The National Oceanic and Atmospheric Administration (NOAA) announced Friday it is halting efforts to free whales trapped in fishing lines after a prominent activist was killed.
NOAA “is suspending all large whale entanglement response activities nationally until further notice,” Kate Brogan, a NOAA public affairs officer, told National Public Radio. “NOAA Fisheries and partners will continue to provide all other stranding response services to marine mammals in distress.”
The move comes days after anti-whaling activist Joe Howlett was killed by a whale he freed from a fishing net. NOAA will review its emergency response protocols.
NOAA estimates there are roughly 400 of these whales left on Earth. The government entity lists entanglement in fishing equipment as one of the greatest threats to right whales, with an estimated 75 percent of these whales becoming entangled at some point in their lifetimes. Activists like Howlett cut right whales lose from the nets when they become entangled.
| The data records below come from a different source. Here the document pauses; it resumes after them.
(** The retry of ICMPv6: the address of the sender may not be part of the hash value. *)
Definition sub_src (hv : Z) (a : i6addr) : Z := foldl (fun h x => u32 (h - x)) hv (i6_words a).
Definition lookup_icmp6 (hv : Z) : ST W (option loc) :=
  fin ← gets sw_fin;
  r ← search hv (fin_p fin) (fin_v fin) (try_icmp false);
  match r with
  | Some y => mret (Some y)
  | None =>
      again ← may_retry;
      if again && (fin_v fin =? 6) && negb (IN6_IS_ADDR_MULTICAST (fin_src6 fin)) then
        let hv := sub_src hv (fin_src6 fin) in
        r ← search hv (fin_p fin) (fin_v fin) (try_icmp false);
        match r with
        | Some y =>
            e ← st y;
            when_ (negb (has (is_flags (s_is e)) SI_W_DADDR)) (ipf_ipsmove y (sum32 hv (i6_words (fin_src6 fin))));;
            mret (Some y)
        | None => mret None
        end
      else mret None
  end.

(** The end of [ipf_state_lookup]: the queue is the rule's own, or [ifq]; it is stored
    for some protocols only. *)
Definition lookup_finish (y : option loc) (ifq : option loc) (keep : bool) : ST W (option loc * option loc) :=
  match y with
  | None => mret (None, None)
  | Some y =>
      e ← st y;
      fl ← hp (ent tqe_flags y);
      fin ← gets sw_fin;
      let own := if has fl TQE_RULEBASED then idx (fin_rev fin) (is_tqehead e) else None in
      let ifq := match own with Some q => Some q | None => ifq end in
      mret (Some y, if keep then ifq else None)
  end.

(** [ipf_state_lookup]: the entry, and the queue stored through [ifqp] if one is.
    [icmp6err] is [ipf_checkicmp6matchingstate]. *)
Definition ipf_state_lookup (icmp6err : ST W (option loc)) : ST W (option loc * option loc) :=
  w ← gets (fun w => w);
  let fin := sw_fin w in
  let l4 := sw_l4 w in
  let pr := fin_p fin in
  let v := fin_v fin in
  let hv := lookup_hash fin in
  if pr =? IPPROTO_ICMPV6 then
    let echo := (icmp_type l4 =? ICMP6_ECHO_REQUEST) || (icmp_type l4 =? ICMP6_ECHO_REPLY) in
    r ← lookup_icmp6 (if (v =? 6) && echo then u32 (hv + icmp_id l4) else hv);
    match r with
    | Some y => q ← icmp_queue; lookup_finish (Some y) (Some q) true
    | None => y ← icmp6err; mret (y, None)
    end
  else if pr =? IPPROTO_ICMP then
    r ← search (if v =? 4 then u32 (hv + icmp_id l4) else hv) pr v (try_icmp true);
    q ← icmp_queue;
    lookup_finish r (Some q) true
  else if (pr =? IPPROTO_TCP) || (pr =? IPPROTO_UDP) then
    r ← lookup_tcpudp 2 0 (sum32 hv [htons be (fin_sport fin); htons be (fin_dport fin)]) 0;
    lookup_finish r None false
  else
    r ← search hv pr v (fun x => match_packet x (fin_src6 fin) (fin_dst6 fin) None FI_CMP);
    lookup_finish r (Some (ipf_state_iptq cf)) false.

(** ** ICMP errors *)

(** [ipf_allowstateicmp]: true when the packet is denied. *)
Definition ipf_allowstateicmp (x : loc) (src : i6addr) : ST W bool :=
  e ← st x;
  group ← match is_rule e with None => mret None | Some fr => r ← srule fr; mret (sr_icmpgrp r) end;
  blocked ← match group with
            | None => mret false
            | Some start =>
                w ← gets (fun w => w);
                let savefr := fin_fr (sw_fin w) in
                let '(ipass, fin, ex) := env_scanlist start (sw_fin w <| fin_fr := start |>) (sw_ext w) in
                modify (fun w => w <| sw_fin := fin <| fin_fr := savefr |> |> <| sw_ext := ex |>);;
                mret (FR_ISBLOCK ipass)
            end;
  if (blocked : bool) then mret true else
  e ← st x;
  let backward := negb (IP6_EQ (is_src (s_is e)) src) in
  upd_sfin (fun fin => fin <| fin_rev := b2z (negb backward) |>);;
  fin ← gets sw_fin;
  let i := Z.shiftl (b2z (negb backward)) 1 + fin_out fin in
  let oi := Z.shiftl (b2z backward) 1 + b2z (fin_out fin =? 0) in
  if has (is_pass (s_is e)) FR_NOICMPERR then mret true
  else if at4 0 i (is_icmppkts e) >? at4 0 oi (is_pkts e) then mret true
  else upd_st x (fun e => e <| is_icmppkts ::= fun l => set4 i (at4 0 i l + 1) l |>);; mret false.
Howlett’s fellow whale rescuers don’t think the whale was malicious, but a freak accident.
“They got the whale totally disentangled, and then some kind of freak thing happened and the whale made a big flip,” Mick Green, a rescue team member, told United Press International.
Howlett helped found a whale rescue group and was personally involved in saving about two dozen whales in the past 15 years.
“Joe definitely would not want us to stop because of this. This is something he loved and there’s no better feeling than getting a whale untangled, and I know how good he was feeling after cutting that whale clear,” Green said.